- Task to complete
Please print only the top portion of the entries below, ending with the line that contains "-- injection Heq as -> ->. congruence.", exactly as written.

- Records
(** What the hydrated list contains. *)
Lemma resolve_hits_In eng hits r sem it :
  resolve_hits eng hits = inr r ->
  (In (sem, it) r <->
   exists idx iid, In (sem, idx) hits /\ idx <> (-1)%Z
     /\ index_to_id_map eng !! idx = Some iid
     /\ all_internships_map eng !! iid = Some it).
Proof.
  revert r; induction hits as [|[s idx] rest IH]; intros r Hr.
  - injection Hr as <-. split; [intros []|intros (? & ? & [] & _)].
  - cbn [resolve_hits] in Hr.
    destruct (idx =? -1)%Z eqn:Es.
    + apply Z.eqb_eq in Es. rewrite (IH r Hr). split.
      * intros (i & iid & Hin & Hrest). exists i, iid.
        split; [right; exact Hin | exact Hrest].
      * intros (i & iid & [Heq | Hin] & Hne & Hrest).
        -- injection Heq as -> ->. congruence.
        -- exists i, iid. tauto.
    + apply Z.eqb_neq in Es.
      destruct (getitem KeyError_position (index_to_id_map eng) idx)
        as [e|iid0] eqn:E1; [discriminate|].
      cbn [bind] in Hr.
      destruct (getitem KeyError_id (all_internships_map eng) iid0)
        as [e|it0] eqn:E2; [discriminate|].
      cbn [bind] in Hr.
      destruct (resolve_hits eng rest) as [e|r0] eqn:E3; [discriminate|].
      injection Hr as <-.
      apply getitem_Some in E1, E2.
      specialize (IH r0 eq_refl). cbn [In]. rewrite IH. split.
      * intros [Heq | (i & iid & Hin & Hrest)].
        -- injection Heq as -> ->. exists idx, iid0. tauto.
        -- exists i, iid. tauto.
      * intros (i & iid & [Heq | Hin] & Hne & H1 & H2).
        -- injection Heq as -> ->. left. congruence.
        -- right. exists i, iid. tauto.
Qed.

(** In-sync artifacts: hydration succeeds. *)
Lemma resolve_hits_ok eng hits :
  (forall sem idx, In (sem, idx) hits -> idx <> (-1)%Z ->
     exists iid it, index_to_id_map eng !! idx = Some iid
                    /\ all_internships_map eng !! iid = Some it) ->
  exists r, resolve_hits eng hits = inr r.
Proof.
  induction hits as [|[s idx] rest IH]; intros Hsync.
  - exists []. reflexivity.
  - destruct IH as [r Hr].
    { intros sem i Hin. apply (Hsync sem). right. exact Hin. }
    cbn [resolve_hits]. destruct (idx =? -1)%Z eqn:Es; [eauto|].
    apply Z.eqb_neq in Es.
    destruct (Hsync s idx (or_introl eq_refl) Es) as (iid & it & H1 & H2).
    apply (getitem_Some KeyError_position) in H1.
    apply (getitem_Some KeyError_id) in H2.
    rewrite H1. cbn [bind]. rewrite H2. cbn [bind]. rewrite Hr.
    eexists. reflexivity.
Qed.

(** The error hydration raises names a key that is really missing. *)
Lemma resolve_hits_raises eng hits e :
  resolve_hits eng hits = inl e -> missing_key eng e.
Proof.
  induction hits as [|[s idx] rest IH]; [discriminate|].
  cbn [resolve_hits]. destruct (idx =? -1)%Z; [exact IH|].
  unfold getitem at 1.
  destruct (index_to_id_map eng !! idx) as [iid|] eqn:E1; cbn.
  - unfold getitem.
    destruct (all_internships_map eng !! iid) as [it|] eqn:E2; cbn.
    + destruct (resolve_hits eng rest); cbn; [|discriminate].
      intros H. injection H as <-. apply IH. reflexivity.
    + intros H. injection H as <-. exact E2.
  - intros H. injection H as <-. exact E1.
Qed.

(** A stale identifier among the hits: hydration cannot succeed. *)
Lemma resolve_hits_stale eng hits sem idx iid :
  In (sem, idx) hits -> idx <> (-1)%Z ->
  index_to_id_map eng !! idx = Some iid ->
  all_internships_map eng !! iid = None ->
  exists e, resolve_hits eng hits = inl e.
Proof.
  intros Hin Hne H1 H2.
  destruct (resolve_hits eng hits) as [e|r] eqn:E; [eauto|].
  exfalso. revert r E.
  induction hits as [|[s i] rest IH]; intros r E; [destruct Hin|].
  cbn [resolve_hits] in E.
  destruct (i =? -1)%Z eqn:Es.
  - apply Z.eqb_eq in Es. destruct Hin as [Heq | Hin].
    + injection Heq as -> ->. congruence.
    + exact (IH Hin r E).
  - unfold getitem at 1 in E.
    destruct (index_to_id_map eng !! i) as [iid0|] eqn:E1; [|discriminate].
    cbn in E. unfold getitem at 1 in E.
    destruct (all_internships_map eng !! iid0) as [it0|] eqn:E2;
      [|discriminate].
    cbn in E.
    destruct (resolve_hits eng rest) as [e|r0] eqn:E3; [discriminate|].
    destruct Hin as [Heq | Hin].
    + injection Heq as -> ->. congruence.
    + exact (IH Hin r0 eq_refl).
Qed.

(** ** Shape of the engine's answer *)

Lemma find_recommendations_shape eng skills location interest in_loc glob :
  find_recommendations eng skills location interest = inr (in_loc, glob) ->
  exists cands,
    score_loop eng (user_explicit_skills skills) []
      (search eng (student_text skills interest)) = inr cands
    /\ glob = sort_desc final_score cands
    /\ in_loc = List.filter
         (fun rec => location_matches (Locations (internship rec)) location)
         glob.
Proof.
  unfold find_recommendations. intros H.
  destruct (score_loop eng _ [] _) as [e|cands]; [discriminate|].
  cbn in H. injection H as <- <-. exists cands. auto.
Qed.

Lemma nonempty_filter {A} (p : A -> bool) l :
  nonempty (List.filter p l) = true <-> exists x, In x l /\ p x = true.
Proof.
  split.
  - destruct (List.filter p l) as [|x l'] eqn:E; [discriminate|].
    intros _. exists x. apply filter_In. rewrite E. left. reflexivity.
  - intros [x Hx]. apply filter_In in Hx.
    destruct (List.filter p l); [destruct Hx | reflexivity].
Qed.

Lemma nonempty_true {A} (l : list A) : nonempty l = true <-> l <> [].
Proof. destruct l; simpl; split; congruence. Qed.

Lemma clears_threshold_iff c :
  clears_threshold c = true
  <-> (MINIMUM_SCORE_THRESHOLD <= final_score c)%Q.
Proof. apply Qle_bool_iff. Qed.

Lemma firstn_nonempty {A} n (l : list A) : l <> [] -> firstn (S n) l <> [].
Proof. destruct l; [congruence | discriminate]. Qed.

(** ** The claims *)

(** C1. Result selection: the threshold 0.55 is applied to the in-location
    list and to the global list; when an in-location candidate clears it,
    the answer is the first (at most) 5 of the in-location candidates that
    clear it, in descending score, with the in-location message; otherwise,
    when a global candidate clears it, the first (at most) 3 of those, with
    the other-locations message; otherwise the first 3 global candidates,
    whatever their score, with the closest-matches message. *)
Theorem C1_selection_policy eng skills location interest in_loc glob :
  find_recommendations eng skills location interest = inr (in_loc, glob) ->
  let good_in_location := List.filter clears_threshold in_loc in
  let good_global := List.filter clears_threshold glob in
  let message := fst (select_results location in_loc glob) in
  let results := snd (select_results location in_loc glob) in
  (forall c, In c good_in_location <->
             In c in_loc /\ (55 # 100 <= final_score c)%Q)
  /\ (forall c, In c good_global <->
                In c glob /\ (55 # 100 <= final_score c)%Q)
  /\ StronglySorted (desc final_score) good_in_location
  /\ StronglySorted (desc final_score) good_global
  /\ StronglySorted (desc final_score) glob
  /\ ((exists c, In c in_loc /\ (55 # 100 <= final_score c)%Q) ->
      message = msg_in_location location
      /\ results = firstn 5 good_in_location
      /\ results <> [] /\ length results <= 5)
  /\ (~ (exists c, In c in_loc /\ (55 # 100 <= final_score c)%Q) ->
      (exists c, In c glob /\ (55 # 100 <= final_score c)%Q) ->
      message = msg_other_locations location
      /\ results = firstn 3 good_global
      /\ results <> [] /\ length results <= 3)
  /\ (~ (exists c, In c in_loc /\ (55 # 100 <= final_score c)%Q) ->
      ~ (exists c, In c glob /\ (55 # 100 <= final_score c)%Q) ->
      message = msg_closest /\ results = firstn 3 glob).
Proof.
  intros Hfind good_in_location good_global message results.
  destruct (find_recommendations_shape _ _ _ _ _ _ Hfind)
    as (cands & _ & Hglob & Hin).
  assert (Hsorted : StronglySorted (desc final_score) glob)
    by (rewrite Hglob; apply sort_desc_sorted).
  assert (Hmem : forall l c,
             In c (List.filter clears_threshold l) <->
             In c l /\ (55 # 100 <= final_score c)%Q).
  { intros l c. rewrite filter_In, clears_threshold_iff. reflexivity. }
  assert (Hex : forall l,
             nonempty (List.filter clears_threshold l) = true <->
             exists c, In c l /\ (55 # 100 <= final_score c)%Q).
  { intros l. rewrite nonempty_filter. split; intros [c [H1 H2]]; exists c;
      (split; [exact H1 | apply clears_threshold_iff; exact H2]). }
  split; [apply Hmem|]. split; [apply Hmem|].
  split; [apply sorted_filter; rewrite Hin; apply sorted_filter; exact Hsorted|].
  split; [apply sorted_filter; exact Hsorted|].
  split; [exact Hsorted|].
  subst message results. unfold select_results.
  fold good_in_location good_global.
  split; [|split].
  - intros H. apply Hex in H. fold good_in_location in H. rewrite H.
    cbn [fst snd]. split; [reflexivity|]. split; [reflexivity|].
    split; [apply firstn_nonempty, nonempty_true, H | apply firstn_le_length].
  - intros Hno H. rewrite <- Hex in Hno. fold good_in_location in Hno.
    apply not_true_is_false in Hno. rewrite Hno.
    apply Hex in H. fold good_global in H. rewrite H.
    cbn [fst snd]. split; [reflexivity|]. split; [reflexivity|].
    split; [apply firstn_nonempty, nonempty_true, H | apply firstn_le_length].
  - intros Hno1 Hno2. rewrite <- Hex in Hno1, Hno2.
    fold good_in_location in Hno1. fold good_global in Hno2.
    apply not_true_is_false in Hno1, Hno2. rewrite Hno1, Hno2.
    split; reflexivity.
Qed.

Lemma C1_selection_policy_witness :
  exists in_loc glob,
    find_recommendations Demo.engine "python" "remote" "" = inr (in_loc, glob)
    /\ snd (select_results "remote" in_loc glob)
       = firstn 5 (List.filter clears_threshold in_loc).
Proof.
  eexists _, _. split; [vm_compute; reflexivity|].
  refine (proj1 (proj2 (proj1 (proj2 (proj2 (proj2 (proj2 (proj2
    (C1_selection_policy Demo.engine "python" "remote" "" _ _ _)))))) _))).
  - vm_compute. reflexivity.
  - eexists. split; [left; reflexivity | vm_compute; discriminate].
Defined.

- Task output
(** What the hydrated list contains. *)
Lemma resolve_hits_In eng hits r sem it :
  resolve_hits eng hits = inr r ->
  (In (sem, it) r <->
   exists idx iid, In (sem, idx) hits /\ idx <> (-1)%Z
     /\ index_to_id_map eng !! idx = Some iid
     /\ all_internships_map eng !! iid = Some it).
Proof.
  revert r; induction hits as [|[s idx] rest IH]; intros r Hr.
  - injection Hr as <-. split; [intros []|intros (? & ? & [] & _)].
  - cbn [resolve_hits] in Hr.
    destruct (idx =? -1)%Z eqn:Es.
    + apply Z.eqb_eq in Es. rewrite (IH r Hr). split.
      * intros (i & iid & Hin & Hrest). exists i, iid.
        split; [right; exact Hin | exact Hrest].
      * intros (i & iid & [Heq | Hin] & Hne & Hrest).
        -- injection Heq as -> ->. congruence.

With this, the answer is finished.